Data
(** [sec.select_one(".sectionname, h3.sectionname, h3")]: the first node that
    carries the class or is an [h3]. *)
Definition section_name_of (sec : node) : pystr :=
  match head (filter (fun d => has_class "sectionname" d || is_tag ["h3"%string] d = true)
                     (descendants sec)) with
  | Some name_el => get_text_strip name_el
  | None => []
  end.

Definition is_webinars_section (sec : node) : bool :=
  let section_data_name := strip (default [] (get "data-sectionname" sec)) in
  pystr_eqb (lower (section_name_of sec)) L_WEBINARS
  || pystr_eqb (lower section_data_name) L_WEBINARS.

(** [sec.select("li.activity, li[class*=modtype_]")]: the attribute test is a
    substring test on the classes joined by spaces, so on each class. *)
Definition select_activities (sec : node) : list node :=
  filter (fun d => is_tag ["li"%string] d
                   && (has_class "activity" d
                       || existsb (fun cls => contains MODTYPE (utf8 cls)) (classes_of d)) = true)
         (descendants sec).

(** [link.get("href") or ""], made absolute. *)
Definition activity_url (link : node) : pystr :=
  absolutize (default [] (get "href" link)).

(** The three sources of the name, in order: [.instancename], the
    [data-activityname] of [.activity-item], the text of the first link. *)
Definition activity_name (act link : node) : pystr :=
  match select_one_class "instancename" act with
  | Some name_el => get_text_strip name_el
  | None =>
      let act_name :=
        match select_one_class "activity-item" act with
        | Some activity_item =>
            match get "data-activityname" activity_item with
            | Some v => strip v
            | None => []
            end
        | None => []
        end in
      if truthy act_name then act_name else get_text_strip link
  end.

(** The first class that starts with [modtype_], with every [modtype_]
    taken out of it. *)
Definition activity_type (act : node) : pystr :=
  match List.find (fun cls => startswith MODTYPE (utf8 cls)) (classes_of act) with
  | Some cls => replace MODTYPE [] (utf8 cls)
  | None => []
  end.

Definition platform_of (act_type : pystr) : option pystr :=
  if pystr_eqb act_type (str "bigbluebuttonbn") then Some (str "bigbluebutton")
  else if pystr_eqb act_type (str "googlemeet") then Some (str "google_meet")
  else None.

(** [for i, x in enumerate(xs, start=i)] over a state: the body may raise,
    which ends the loop, or run out of fuel. *)
Fixpoint enumerate_loop {A S : Type} (body : Z -> A -> S -> option (outcome S))
    (i : Z) (xs : list A) (s : S) : option (outcome S) :=
  match xs with
  | [] => Some (Ok s)
  | x :: rest =>
      match body i x s with
      | Some (Ok s') => enumerate_loop body (i + 1) rest s'
      | stopped => stopped
      end
  end.

(** Strings of paths that are new: pairwise different paths that did not
    exist in [fs0] and exist in [fs]. *)
Definition fresh_paths {FS : Type} (exists_ : FS -> path -> bool) (fs0 fs : FS)
    (strs : list pystr) : Prop :=
  exists saved : list path,
    strs = map path_str saved /\ NoDup saved
    /\ Forall (fun p => wf p /\ exists_ fs0 p = false /\ exists_ fs p = true) saved.

Record webinar : Type :=
  Webinar { w_name : pystr; w_platform : pystr; w_moodle_url : pystr;
            w_section_name : pystr; w_section_index : Z }.

Section CoursePage.

Context {F FS : Type}.
Variable pyfloat : pystr -> option F.
Variable exists_ : FS -> path -> bool.
Variables mkdir open_wb : FS -> path -> outcome FS.
Variable url_path : pystr -> outcome pystr.

(** [BeautifulSoup(str(act), "html.parser")]: the activity written out and
    parsed again. *)
Variable reparse : node -> node.

(** [activity_obj]: the keys [meta], [files] and [downloaded_files] are
    present or not. *)
Record activity_obj : Type :=
  ActivityObj { a_name : pystr; a_type : pystr; a_url : pystr;
                a_meta : option (gmap string (pyval F));
                a_files : option (list pystr);
                a_downloaded : option (list pystr) }.

Record section_obj : Type :=
  SectionObj { s_name : pystr; s_activities : list activity_obj }.

Record course_data : Type :=
  CourseData { c_title : pystr; c_url : pystr;
               c_sections : list section_obj; c_webinars : list webinar }.

(** What the type of the activity asks for: the [meta] record, the [files]
    list, and the URLs to download. *)
Definition planned (page : browser) (act : node) (act_type act_url : pystr)
  : outcome (option (gmap string (pyval F)) * option (list pystr) * list pystr) :=
  if pystr_eqb act_type (str "assign") then
    match parse_assign_page pyfloat page act_url with
    | Raised e => Raised e
    | Ok meta => Ok (Some meta, None, files_to_download meta)
    end
  else if pystr_eqb act_type (str "resource") || pystr_eqb act_type (str "folder") then
    let file_urls :=
      if pystr_eqb act_type (str "folder") then
        match default [] (parse_folder_tree (reparse act)) with
        | [] => fst (collect_activity_files page act_url)
        | inline_urls => inline_urls
        end
      else fst (collect_activity_files page act_url) in
    Ok (None, Some file_urls, file_urls)
  else Ok (None, None, []).

(** The state of the loop over the activities of a section: the objects
    so far, the webinars so far, and the file system. *)
Definition activities_state : Type := list activity_obj * list webinar * FS.

(** The body of the loop over the activities. *)
Definition activity_step (fuel : nat) (sess : session) (page : browser)
    (course_title section_name : pystr) (is_webinars : bool) (sec_index : Z)
    (act_index : Z) (act : node) (st : activities_state)
  : option (outcome activities_state) :=
  let '(objs, webinars, fs) := st in
  match find "a" act with
  | None => Some (Ok st)
  | Some link =>
      let act_url := activity_url link in
      let act_name := activity_name act link in
      let act_type := activity_type act in
      let webinars :=
        match platform_of act_type with
        | Some platform =>
            if is_webinars
            then webinars ++ [Webinar act_name platform act_url section_name sec_index]
            else webinars
        | None => webinars
        end in
      match planned page act act_type act_url with
      | Raised e => Some (Raised e)
      | Ok (meta, files, urls_to_download) =>
          match urls_to_download with
          | [] =>
              Some (Ok (objs ++ [ActivityObj act_name act_type act_url meta files None],
                        webinars, fs))
          | _ :: _ =>
              match download_files_for_activity exists_ mkdir open_wb url_path fuel fs sess
                      urls_to_download course_title sec_index section_name act_index act_name
              with
              | None => None
              | Some (Raised e) => Some (Raised e)
              | Some (Ok (downloaded_paths, fs)) =>
                  Some (Ok (objs ++ [ActivityObj act_name act_type act_url meta files
                                       (Some downloaded_paths)],
                            webinars, fs))
              end
          end
      end
  end.

Definition sections_state : Type := list section_obj * list webinar * FS.

(** The body of the loop over the sections: a section without a name and
    without activities is left out. *)
Definition section_step (fuel : nat) (sess : session) (page : browser)
    (course_title : pystr) (sec_index : Z) (sec : node) (st : sections_state)
  : option (outcome sections_state) :=
  let '(sections, webinars, fs) := st in
  let section_name := section_name_of sec in
  match enumerate_loop
          (activity_step fuel sess page course_title section_name
             (is_webinars_section sec) sec_index)
          1 (select_activities sec) ([], webinars, fs) with
  | None => None
  | Some (Raised e) => Some (Raised e)
  | Some (Ok (activities, webinars, fs)) =>
      Some (Ok (if truthy section_name || negb (bool_decide (activities = []))
                then sections ++ [SectionObj section_name activities]
                else sections,
                webinars, fs))
  end.

(** [parse_course_page] from the parsed page on. *)
Definition parse_course_page (fuel : nat) (fs : FS) (sess : session) (page : browser)
    (soup : node) (url : pystr) : option (outcome (course_data * FS)) :=
  let course_title :=
    match find "h1" soup with
    | Some title_tag => get_text_strip title_tag
    | None => url
    end in
  match enumerate_loop (section_step fuel sess page course_title) 1
          (select_sections soup) ([], [], fs) with
  | None => None
  | Some (Raised e) => Some (Raised e)
  | Some (Ok (sections, webinars, fs)) =>
      Some (Ok (CourseData course_title url sections webinars, fs))
  end.

(** Every path of every [downloaded_files] list of the result, in order. *)
Definition downloaded_of_activities (objs : list activity_obj) : list pystr :=
  flat_map (fun a => default [] (a_downloaded a)) objs.

Definition downloaded_of (data : course_data) : list pystr :=
  flat_map (fun s => downloaded_of_activities (s_activities s)) (c_sections data).

(** The URLs an activity object asks to download, read off its keys. *)
Definition urls_of (a : activity_obj) : list pystr :=
  match a_meta a, a_files a with
  | Some meta, _ => files_to_download meta
  | None, Some file_urls => file_urls
  | None, None => []
  end.

(** The keys of an activity object agree with its type. *)
Definition activity_keys_ok (a : activity_obj) : Prop :=
  (is_Some (a_meta a) <-> a_type a = str "assign")
  /\ (is_Some (a_files a) <-> (a_type a = str "resource" \/ a_type a = str "folder"))
  /\ (is_Some (a_downloaded a) <-> urls_of a <> [])
  /\ (forall meta, a_meta a = Some meta -> meta = ∅ \/ record_shape meta)
  /\ (forall paths, a_downloaded a = Some paths -> (length paths <= length (urls_of a))%nat).

End CoursePage.

(** A course page for worked examples: one section with two resources
    whose links point at files, and a forum. *)
Definition course_page : node :=
  soup_of
    [Tag "h1" [] [] [Text (str "Algebra")];
     Tag "ul" [] []
       [Tag "li" ["section"; "main"] []
          [Tag "h3" ["sectionname"] [] [Text (str "Week 1")];
           Tag "ul" [] []
             [Tag "li" ["activity"; "modtype_resource"] []
                [Tag "a" [] [("href"%string, str "/pluginfile.php/7/mod_resource/content/1/a.pdf")]
                   [Tag "span" ["instancename"] [] [Text (str "Notes")]]];
              Tag "li" ["activity"; "modtype_forum"] []
                [Tag "a" [] [("href"%string, str "/mod/forum/view.php?id=3")]
                   [Tag "span" ["instancename"] [] [Text (str "News")]]];
              Tag "li" ["activity"; "modtype_resource"] []
                [Tag "a" [] [("href"%string, str "/pluginfile.php/7/mod_resource/content/1/b.pdf")]
                   [Tag "span" ["instancename"] [] [Text (str "Notes")]]]]]]].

Work instruction
Only an exact copy of the lines from the beginning of the listing through the line with "match head (filter", both included, belongs in the answer.

Answer box
(** [sec.select_one(".sectionname, h3.sectionname, h3")]: the first node that
    carries the class or is an [h3]. *)
Definition section_name_of (sec : node) : pystr :=
  match head (filter (fun d => has_class "sectionname" d || is_tag ["h3"%string] d = true)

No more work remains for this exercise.